Last week I dog-sat for a few days. Lucy is amazing – she’s accustomed to having her paws and her — uh, other parts — wiped when she comes in from a walk and waits patiently during this routine.
My husband and I are dog people. I like cats, too, but my husband and my gato are not on speaking terms. We look forward to getting a dog one day, but there’s a major prerequisite to that addition to our family: a house. Lots of people who live in apartments as we do manage to have a dog and find ways for it to work within their lifestyle. But we’re not there yet.
I’ve often wondered if having a dog in an apartment might not bring a helpful discipline to my daily living. When I’m home alone all day, it could be nice to have a reason – one of necessity – to get me out of the apartment a few times a day. (Certainly I could just get up and go for a walk, but that’s not currently part of my modus operandi.) I enjoy a good deal of alone time, but too much can take me from constructive, productive reflection, to turning against myself and becoming destructive. Getting outside almost always provides immediate relief.
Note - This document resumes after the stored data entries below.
(** A sum of terms that are, index by index, the squared deviation over
    the expected count is the chi-square statistic. *)
Lemma pysum_of_deviations (terms obs theo : list Q) :
  length terms = length obs ->
  (forall (i : nat) (y : Q), terms !! i = Some y ->
     exists o t : Q,
       obs !! i = Some o /\ theo !! i = Some t /\
       (y == (o - t) ^ 2 / t)%Q) ->
  (functions.pysum terms == chi2_statistic obs theo)%Q.
Proof.
  revert obs theo.
  induction terms as [|y terms IH]; intros [|o obs] theo Hlen Hterms;
    try discriminate Hlen; [reflexivity|].
  destruct (Hterms 0%nat y eq_refl) as (o' & t & Ho & Ht & Hy).
  destruct theo as [|t' theo]; [discriminate Ht|].
  simpl in Ho, Ht. injection Ho as <-. injection Ht as <-.
  rewrite pysum_cons. simpl.
  rewrite (IH obs theo); [|simpl in Hlen; lia|].
  - rewrite Hy. simpl. reflexivity.
  - intros i y' Hy'. exact (Hterms (S i) y' Hy').
Qed.

(** X22: when there is an expected count for every observed count and
    the expected counts used are all at least 5, [positioning_chi2]
    returns the chi-square statistic, the sum of (o - t)^2 / t over the
    observed counts o and their expected counts t; it is not negative,
    and it is zero when every observed count equals its expected
    count. *)
Theorem X22_positioning_chi2_statistic (obs theo : list Q) :
  (length obs <= length theo)%nat ->
  (forall (i : nat) (t : Q),
      (i < length obs)%nat -> theo !! i = Some t -> (5 <= t)%Q) ->
  exists x2 : Q,
    functions.positioning_chi2 number_text obs theo
      = Ok (functions.Chi2Value x2) /\
    (x2 == chi2_statistic obs theo)%Q /\
    (0 <= x2)%Q /\
    ((forall (i : nat) (o t : Q),
         obs !! i = Some o -> theo !! i = Some t -> (o == t)%Q) ->
     (x2 == 0)%Q).
Proof.
  intros Hlen Hbig. unfold functions.positioning_chi2.
  rewrite small_loop by exact Hlen.
  assert (Hnone : List.filter (fun t => negb (Qle_bool 5 t))
                    (take (length obs) theo) = []).
  { apply filter_none. intros t Ht.
    apply list_elem_of_lookup in Ht as [i Hi].
    apply lookup_take_Some in Hi as [Hi Hlt].
    apply negb_false_iff, Qle_bool_iff. now apply (Hbig i). }
  rewrite Hnone.
  change (Ok ([] ++ (functions.prettify number_text <$> [])) ≫= ?f)
    with (f []).
  cbv beta.
  change (0 <? length (@nil functions.pretty))%nat with false. cbv iota.
  destruct (comprehension_Forall
              (fun q => (0 <= q)%Q /\
                 ((forall (i : nat) (o t : Q),
                      obs !! i = Some o -> theo !! i = Some t -> (o == t)%Q) ->
                  (q == 0)%Q))
              (fun i =>
                 o ← getitem obs i;
                 t ← getitem theo i;
                 t' ← getitem theo i;
                 functions.div ((o - t) ^ 2) t')
              (seq 0 (length obs))) as (terms & Hrun & Hterms & _).
  { intros i Hi. apply elem_of_seq in Hi.
    destruct (lookup_lt_is_Some_2 obs i) as [o Ho]; [lia|].
    destruct (lookup_lt_is_Some_2 theo i) as [t Ht]; [lia|].
    assert (H5 : (5 <= t)%Q) by (apply (Hbig i); [lia|exact Ht]).
    assert (Hpos : (0 < t)%Q) by (eapply Qlt_le_trans; [|exact H5]; reflexivity).
    unfold getitem. rewrite Ho, Ht. simpl. unfold functions.div.
    destruct (Qeq_bool t 0) eqn:Hz.
    { apply Qeq_bool_iff in Hz. rewrite Hz in Hpos. discriminate Hpos. }
    eexists. split; [reflexivity|]. split.
    - apply Qle_shift_div_l; [exact Hpos|].
      rewrite Qmult_0_l. simpl. apply Qsquare_nonneg.
    - intros Hfit. rewrite (Hfit i o t Ho Ht).
      assert (H0 : ((t - t) ^ 2 == 0)%Q) by (simpl; ring).
      unfold Qdiv. rewrite H0. ring. }
  rewrite Hrun. simpl. eexists. split; [reflexivity|]. split; [|split].
  - destruct (comprehension_lookup _ _ _ Hrun) as [Hlent Hlook].
    rewrite length_seq in Hlent.
    apply pysum_of_deviations; [exact Hlent|].
    intros i y Hy.
    pose proof (lookup_lt_Some _ _ _ Hy) as Hi. rewrite Hlent in Hi.
    destruct (Hlook i i) as (y' & Hy' & Hfi); [now apply lookup_seq|].
    assert (y' = y) by congruence. subst y'.
    destruct (lookup_lt_is_Some_2 obs i) as [o Ho]; [lia|].
    destruct (lookup_lt_is_Some_2 theo i) as [t Ht]; [lia|].
    exists o, t. split; [exact Ho|]. split; [exact Ht|].
    unfold getitem in Hfi. rewrite Ho, Ht in Hfi. simpl in Hfi.
    unfold functions.div in Hfi.
    destruct (Qeq_bool t 0); [discriminate Hfi|].
    injection Hfi as <-. reflexivity.
  - apply pysum_nonneg. eapply Forall_impl; [exact Hterms|]. now intros q [].
  - intros Hfit. apply pysum_zero.
    eapply Forall_impl; [exact Hterms|]. intros q [_ Hq]. now apply Hq.
Qed.

(** An expected count below 5 among those checked is in the list. *)
Lemma small_elem (theo : list Q) (n i : nat) (t : Q) :
  (i < n)%nat -> theo !! i = Some t -> Qle_bool 5 t = false ->
  functions.prettify number_text t
    ∈ (functions.prettify number_text
         <$> List.filter (fun t => negb (Qle_bool 5 t)) (take n theo)).
Proof.
  intros Hi Ht Hsmall. apply list_elem_of_fmap. exists t. split; [reflexivity|].
  apply list_elem_of_In, List.filter_In. split.
  - apply list_elem_of_In, list_elem_of_lookup. exists i.
    now rewrite lookup_take_lt.
  - now rewrite Hsmall.
Qed.
(** * update_panos_endoflife: a shallow embedding of the updater script

    The script [.github/scripts/update_panos_endoflife.py] reads a feed of
    PAN-OS releases, keeps the highest version of every release cycle,
    scans [pan-os.md] for release blocks and rewrites the blocks whose
    [latest] version is older than the feed's.

    Text is modelled as [string]: a sequence of characters with code
    points 0..255.  On that range Python's [\d] is exactly [0-9] and
    [\s] is the set listed in [is_space]; a text with a code point above
    255 (where [\d] and int() know more decimal digits) is outside the
    model.  Python integers are [Z], match offsets are [nat], a dict
    keyed by strings is a [gmap string], a raised exception is the
    [Raise] outcome of [result].

    int() is modelled on digit runs of any length.  CPython 3.11 and
    later raises ValueError on a run of more than [int_max_str_digits]
    digits; the statements that say when a function returns or raises
    keep to strings within that limit. *)

From Stdlib Require Import ZArith Ascii DecimalString.
From Stdlib Require DecimalZ.
From stdpp Require Import gmap strings list.

Local Open Scope Z_scope.

(** ** Outcomes *)

Inductive exn : Type :=
| TypeError          (* ordering a tuple against None *)
| ValueError         (* strptime on a malformed timestamp, int(), unpacking *)
| FileNotFoundError  (* open() of a missing path *)
| OSError            (* open() for writing of a path that cannot be opened *)
| SystemExit (code : Z)
| TemplateEscape.    (* a replacement template holding a backslash: the re
                        module would interpret it; outside this model *)

Inductive result (A : Type) : Type :=
| Ok (a : A)
| Raise (e : exn).
Arguments Ok {A} a.
Arguments Raise {A} e.

Definition rbind {A B} (r : result A) (k : A -> result B) : result B :=
  match r with
  | Ok a => k a
  | Raise e => Raise e
  end.

Notation "'let?' x ':=' r 'in' k" := (rbind r (fun x => k))
  (at level 10, x pattern, r at level 100, k at level 200).

(** ** Characters and strings *)

Module Str.

Definition code (c : ascii) : nat := nat_of_ascii c.

(** [\d] *)
Definition is_digit (c : ascii) : bool :=
  (48 <=? code c)%nat && (code c <=? 57)%nat.

(** [\s], and the characters removed by [str.strip()] *)
Definition is_space (c : ascii) : bool :=
  let n := code c in
  ((9 <=? n)%nat && (n <=? 13)%nat) || ((28 <=? n)%nat && (n <=? 32)%nat)
  || (n =? 133)%nat || (n =? 160)%nat.

Definition newline : ascii := "010"%char.
Definition quote : ascii := "034"%char.
Definition backslash : ascii := "092"%char.

Definition ascii_eqb (a b : ascii) : bool := Ascii.eqb a b.

Fixpoint len (s : string) : nat :=
  match s with
  | EmptyString => O
  | String _ s' => S (len s')
  end.

(** [s[:n]] and [s[n:]] for a non-negative [n] *)
Fixpoint take (n : nat) (s : string) : string :=
  match n, s with
  | S n', String c s' => String c (take n' s')
  | _, _ => EmptyString
  end.

Fixpoint drop (n : nat) (s : string) : string :=
  match n, s with
  | S n', String _ s' => drop n' s'
  | _, _ => s
  end.

(** [s.startswith(p)]; the remainder after a literal [p] *)
Fixpoint strip_prefix (p s : string) : option string :=
  match p with
  | EmptyString => Some s
  | String a p' =>
      match s with
      | String b s' => if ascii_eqb a b then strip_prefix p' s' else None
      | EmptyString => None
      end
  end.

Definition starts_with (p s : string) : bool :=
  match strip_prefix p s with Some _ => true | None => false end.

(** [needle in s] *)
Fixpoint contains (needle s : string) : bool :=
  starts_with needle s ||
  match s with
  | EmptyString => false
  | String _ s' => contains needle s'
  end.

(** the longest prefix of characters satisfying [p], and what follows *)
Fixpoint span (p : ascii -> bool) (s : string) : string * string :=
  match s with
  | String c s' =>
      if p c then let '(a, b) := span p s' in (String c a, b)
      else (EmptyString, s)
  | EmptyString => (EmptyString, EmptyString)
  end.

Fixpoint all (p : ascii -> bool) (s : string) : bool :=
  match s with
  | EmptyString => true
  | String c s' => p c && all p s'
  end.

Fixpoint rev_onto (acc s : string) : string :=
  match s with
  | EmptyString => acc
  | String c s' => rev_onto (String c acc) s'
  end.

Definition rev (s : string) : string := rev_onto EmptyString s.

Fixpoint lstrip (p : ascii -> bool) (s : string) : string :=
  match s with
  | String c s' => if p c then lstrip p s' else s
  | EmptyString => EmptyString
  end.

(** [s.strip()] and [s.strip(chars)]: both ends *)
Definition strip (p : ascii -> bool) (s : string) : string :=
  rev (lstrip p (rev (lstrip p s))).

(** [s.split(sep)] for a one-character separator *)
Fixpoint split (sep : ascii) (s : string) : list string :=
  match s with
  | EmptyString => [EmptyString]
  | String c s' =>
      if ascii_eqb c sep then EmptyString :: split sep s'
      else match split sep s' with
           | w :: ws => String c w :: ws
           | [] => [String c EmptyString]
           end
  end.
(** X9: when the translation service answers with the expected nested array
    and a non-empty first segment, the success response has [original] the
    transcribed text and [bengali] that segment; the transcription call and
    the one translation call, made with the encoded untrimmed text, are the
    calls of the invocation. *)
Theorem translated_text_is_returned (P : Platform) (event : Event)
    (key : jstring) (audio : Buffer) (openaiResponse : HttpResponse)
    (transcriptionResult : JsValue) (original q : jstring)
    (response : HttpResponse) (data : JsValue) (segment : jstring) :
  transcription_succeeds P event key audio openaiResponse transcriptionResult ->
  get_prop transcriptionResult "text" = Ok (JStr original) ->
  translation_attempted original ->
  encodeURIComponent P original = Ok q ->
  fetch P (translate_request q) = Ok response ->
  ok response = true ->
  json P response = Ok data ->
  expected_shape data segment ->
  segment <> [] ->
  exists r,
    run P event = (Ok r, [whisper_request key audio; translate_request q])
    /\ statusCode r = 200
    /\ field_names r = success_field_names
    /\ field r "original" = Some (JStr original)
    /\ field r "bengali" = Some (JStr segment).
Proof.
  intros Hts Htxt Hatt He Hf Hok Hj Hshape Hseg.
  assert (Hne : original <> []) by (intros ->; destruct Hatt as [_ H]; now apply H).
  pose proof (run_transcribed _ _ _ _ _ _ _ Hts Htxt Hne) as Hrun.
  rewrite (translate_step_attempted _ _ _ Hatt) in Hrun.
  rewrite translateToBengali_spec, He, Hf, Hok, Hj in Hrun.
  rewrite (first_segment_expected _ _ Hshape Hseg) in Hrun.
  assert (Ht : truthy (JStr segment) = true) by (destruct segment; [congruence|reflexivity]).
  rewrite Ht in Hrun. cbv beta iota in Hrun. rewrite Ht in Hrun. simpl app in Hrun.
  destruct (success_fields P (JStr original) (JStr segment)
              (reported transcriptionResult "language")
              (reported transcriptionResult "duration"))
    as (Hs & Hn & Ho & Hb & _); try discriminate.
  eexists. split; [exact Hrun|]. repeat split; assumption.
Qed.

Lemma translated_text_is_returned_witness :
  exists r,
    run translating_platform (multipart_event (lit "AAAA"))
    = (Ok r, [whisper_request (lit "sk-test") small_audio; hello_request])
    /\ field r "original" = Some (JStr (lit "Hello"))
    /\ field r "bengali" = Some (JStr halo).
Proof.
  assert (Hts : transcription_succeeds translating_platform (multipart_event (lit "AAAA"))
                  (lit "sk-test") small_audio (mkHttp 200 hello_json) hello_result)
    by transcribed_by_evaluation.
  destruct (translated_text_is_returned _ _ _ _ _ _ (lit "Hello") (lit "Hello")
              (mkHttp 200 halo_body) halo_data halo
              Hts eq_refl hello_attempted eq_refl eq_refl eq_refl eq_refl)
    as (r & Hrun & _ & _ & Ho & Hb).
  { exists [JStr (lit "Hello")], [], [JNull; JStr (lit "en")]. reflexivity. }
  { discriminate. }
  exists r. split; [exact Hrun|]. split; assumption.
Defined.
(** C6, amended.  [get_epub_metadata] raises its [Unknown file] exception
    exactly when the file is not an archive, and its [Cannot parse raw
    metadata] exception exactly when the archive has a well-formed pointer
    file without [rootfile] element.  A missing pointer file, a missing
    [full-path] attribute and a missing package document raise [KeyError];
    a pointer file or a package document that is not well-formed raises
    [ExpatError].  Whatever the exception, [process_file] raises it too,
    the main loop passes the file over, changes nothing and goes on with
    the other files. *)
Theorem get_epub_metadata_failures :
  (forall fs filepath,
     get_epub_metadata fs filepath
     = Raise (Exception ("Unknown file " +:+ Py.basename filepath))
     <-> is_zipfile fs filepath = false)
  /\ (forall fs filepath,
        get_epub_metadata fs filepath
        = Raise (Exception ("Cannot parse raw metadata from "
                            +:+ Py.basename filepath))
        <-> exists zf container_xmldoc,
              fs !! filepath = Some (Zip zf)
              /\ zf !! "META-INF/container.xml"
                 = Some (WellFormed container_xmldoc)
              /\ getElementsByTagName container_xmldoc "rootfile" = [])
  /\ (forall zf,
        read_opf zf
        = match zf !! "META-INF/container.xml" with
          | None => Raise KeyError
          | Some Malformed => Raise ExpatError
          | Some (WellFormed container_xmldoc) =>
              match getElementsByTagName container_xmldoc "rootfile" with
              | [] => Raise IndexError
              | rootfile :: _ =>
                  match attribute (attributes rootfile) "full-path" with
                  | Raise _ => Raise KeyError
                  | Ok opf_filepath =>
                      match zf !! opf_filepath with
                      | None => Raise KeyError
                      | Some Malformed => Raise ExpatError
                      | Some (WellFormed opf_xmldoc) => Ok opf_xmldoc
                      end
                  end
              end
          end)
  /\ (forall fs filepath zf e,
        fs !! filepath = Some (Zip zf) ->
        read_opf zf = Raise e ->
        get_epub_metadata fs filepath
        = Raise (if is_IndexError e
                 then Exception ("Cannot parse raw metadata from "
                                 +:+ Py.basename filepath)
                 else e))
  /\ (forall fname fnames dirpath w e,
        get_epub_metadata (files w) (Py.path_join dirpath fname) = Raise e ->
        process_file fname dirpath w = Raise e
        /\ try_process_file dirpath w fname = w
        /\ main [(dirpath, fname :: fnames)] w = main [(dirpath, fnames)] w).
Proof.
  split; [apply get_epub_metadata_unknown|].
  split; [apply get_epub_metadata_cannot_parse|].
  split; [apply read_opf_cases|].
  split; [apply get_epub_metadata_read_opf|].
  intros fname fnames dirpath w e Hmeta.
  pose proof (process_file_raises _ _ _ _ Hmeta) as Hraise.
  eauto using try_process_file_raises, main_skips.
Qed.
Lemma test_url_scheme html :
  test_anchored url_scheme_re html =
  existsb (fun p => match strip p html with Some _ => true | None => false end)
    scheme_prefixes.
Proof.
  unfold scheme_prefixes. cbn [existsb].
  change "http:" with (String.append "http" ":").
  change "https:" with (String.append "http" (String.append "s" ":")).
  change "file:" with (String.append "file" ":").
  change "data:" with (String.append "data" ":").
  rewrite !strip_app.
  change (test_anchored url_scheme_re html) with
    (some_left (flat_map (run (Chr ":"))
       (flat_map (run (Opt (Chr "s"))) (run (word "h" "ttp") html)
        ++ (run (word "f" "ile") html ++ run (word "d" "ata") html)))).
  rewrite !flat_map_app, !some_left_app, run_http_colon, !run_word_colon.
  destruct (strip "http" html) as [r1|]; destruct (strip "file" html) as [r2|];
    destruct (strip "data" html) as [r3|];
    rewrite ?strip_app, ?orb_false_r, ?orb_false_l, ?orb_assoc;
    try destruct (strip "s" r1); reflexivity.
Qed.
End RegExpFacts.

Lemma scheme_prefixes_lower p : In p scheme_prefixes -> lowercase p = p.
Proof. intros [<-|[<-|[<-|[<-|[]]]]]; reflexivity. Qed.

Lemma test_starts_with_scheme html :
  RegExp.test_anchored url_scheme_re html = true <-> starts_with_scheme html.
Proof.
  rewrite RegExpFacts.test_url_scheme, existsb_exists. unfold starts_with_scheme.
  split.
  - intros (p & Hin & Hp). destruct (RegExp.strip p html) as [r|] eqn:E; [|discriminate].
    apply RegExpFacts.strip_Some in E as (pre & -> & Hpre);
      [|apply scheme_prefixes_lower, Hin].
    exists p, pre, r. auto.
  - intros (p & pre & rest & Hin & -> & Hpre). exists p. split; [exact Hin|].
    assert (H : RegExp.strip p (String.append pre rest) = Some rest)
      by (apply RegExpFacts.strip_Some; [apply scheme_prefixes_lower, Hin | eauto]).
    rewrite H. reflexivity.
Qed.

(** C2. Whatever the run, a navigation command that [create] issues
    carries the input itself when the input starts with [http:],
    [https:], [file:] or [data:] in any letter case, and
    ['data:text/html,'] followed by the input otherwise. *)
Theorem navigate_url_classified W html options h u :
  In (Issued (Navigate u)) (trace (snd (create W html options (request_start h)))) ->
  (starts_with_scheme html /\ u = html) \/
  (~ starts_with_scheme html /\ u = String.append "data:text/html," html).
Proof.
  intros Hin.
  apply (emits_from_start _ _ _ _ (create_emits W html options)) in Hin.
  assert (Hu : u = navigation_url html) by (destruct Hin as [[]|Hin]; exact Hin).
  subst u. unfold navigation_url.
  destruct (RegExp.test_anchored url_scheme_re html) eqn:E.
  - left. split; [apply test_starts_with_scheme, E | reflexivity].
  - right. split; [|reflexivity]. intros H. apply test_starts_with_scheme in H. congruence.
Qed.

Lemma navigate_url_classified_witness :
  (starts_with_scheme "<h1>hi</h1>" /\ "data:text/html,<h1>hi</h1>" = "<h1>hi</h1>") \/
  (~ starts_with_scheme "<h1>hi</h1>" /\
   "data:text/html,<h1>hi</h1>" = String.append "data:text/html," "<h1>hi</h1>").
Proof.
  apply (navigate_url_classified (steady_world 5) "<h1>hi</h1>" (Some 1%positive)
           {[1%positive := empty_options]} "data:text/html,<h1>hi</h1>").
  vm_compute. tauto.
Defined.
On my walks with Lucy, I thought a fair bit about the Benedictines and the beautiful rhythm of life through which they move. I’ve often thought I would have made a good Benedictine. If I wasn’t Mennonite, that is. Maybe it’s because my dad used to tell my sisters and I that he was going to send us to live in a nunnery in Siberia until we were 35, and that we couldn’t date until we were married. Okay, that’s probably not the reason. I’m not very good at maintaining a disciplined and ordered lifestyle by relying on my own inner wherewithal or wherever-that-whatever comes from. But I do tend to respond positively to rhythms around me. The ones that are not forced upon me, but are just there, like open invitations.
At times I’ve tried to adopt various practices and disciplines in order to bring both rhythm and balance into my life. It usually goes like this: discover really cool practice; get really excited; think about how it might actually work out in my life; decide in what way it could be squeezed in; ignore how unrealistic this is; zealously begin practice; maintain practice rigidly for a few weeks until failing to do it one day, at which point I will feel like a miserable failure and berate myself for the next several weeks when I should have just picked up again the next day without all the self-destruction. Or else, never start in the first place when it is apparent how unrealistic it is.
But I’m very good about discipline when it comes to other living beings. When another creature’s wellbeing is on the line, I step up and get over my I-don’t-want-to-you-can’t-make-me attitude. So getting a dog would be different, right? I might be moping around the apartment, but when the poocher needs to go out, I would most certainly rise to the occasion, especially when the alternative is a mess to clean up.
One morning, after we’d been out in the below-freezing cold for 45 minutes, Lucy still hadn’t done her business. And I realized that while it was easy to take care of her for a few days, this wasn’t something I was ready for. Babysitting is way different than parenthood.
These things, as so many things in life, really can’t be forced, or rushed, or timed, or scheduled. The life we think we should have, or person we think we should be, takes time. Even in the spiritual life, things must run their course. I do my part, and God does God’s part – and oh! how adventian it all is – all this waiting and hoping and expecting. Yet, my friend Jim reminds me that pining away for an “alternative plan” can be impious. And I think he’s right. There’s waiting and hoping while trusting in what is present, and there’s pining away for something else because of distrust in what is. The one is faith-full, the other faith-less.
There’s no recipe for an instant, ready-made saint, and I can’t push a button to save the world. Sometimes dogs won’t poop, but I can and should, enjoy the walk anyway.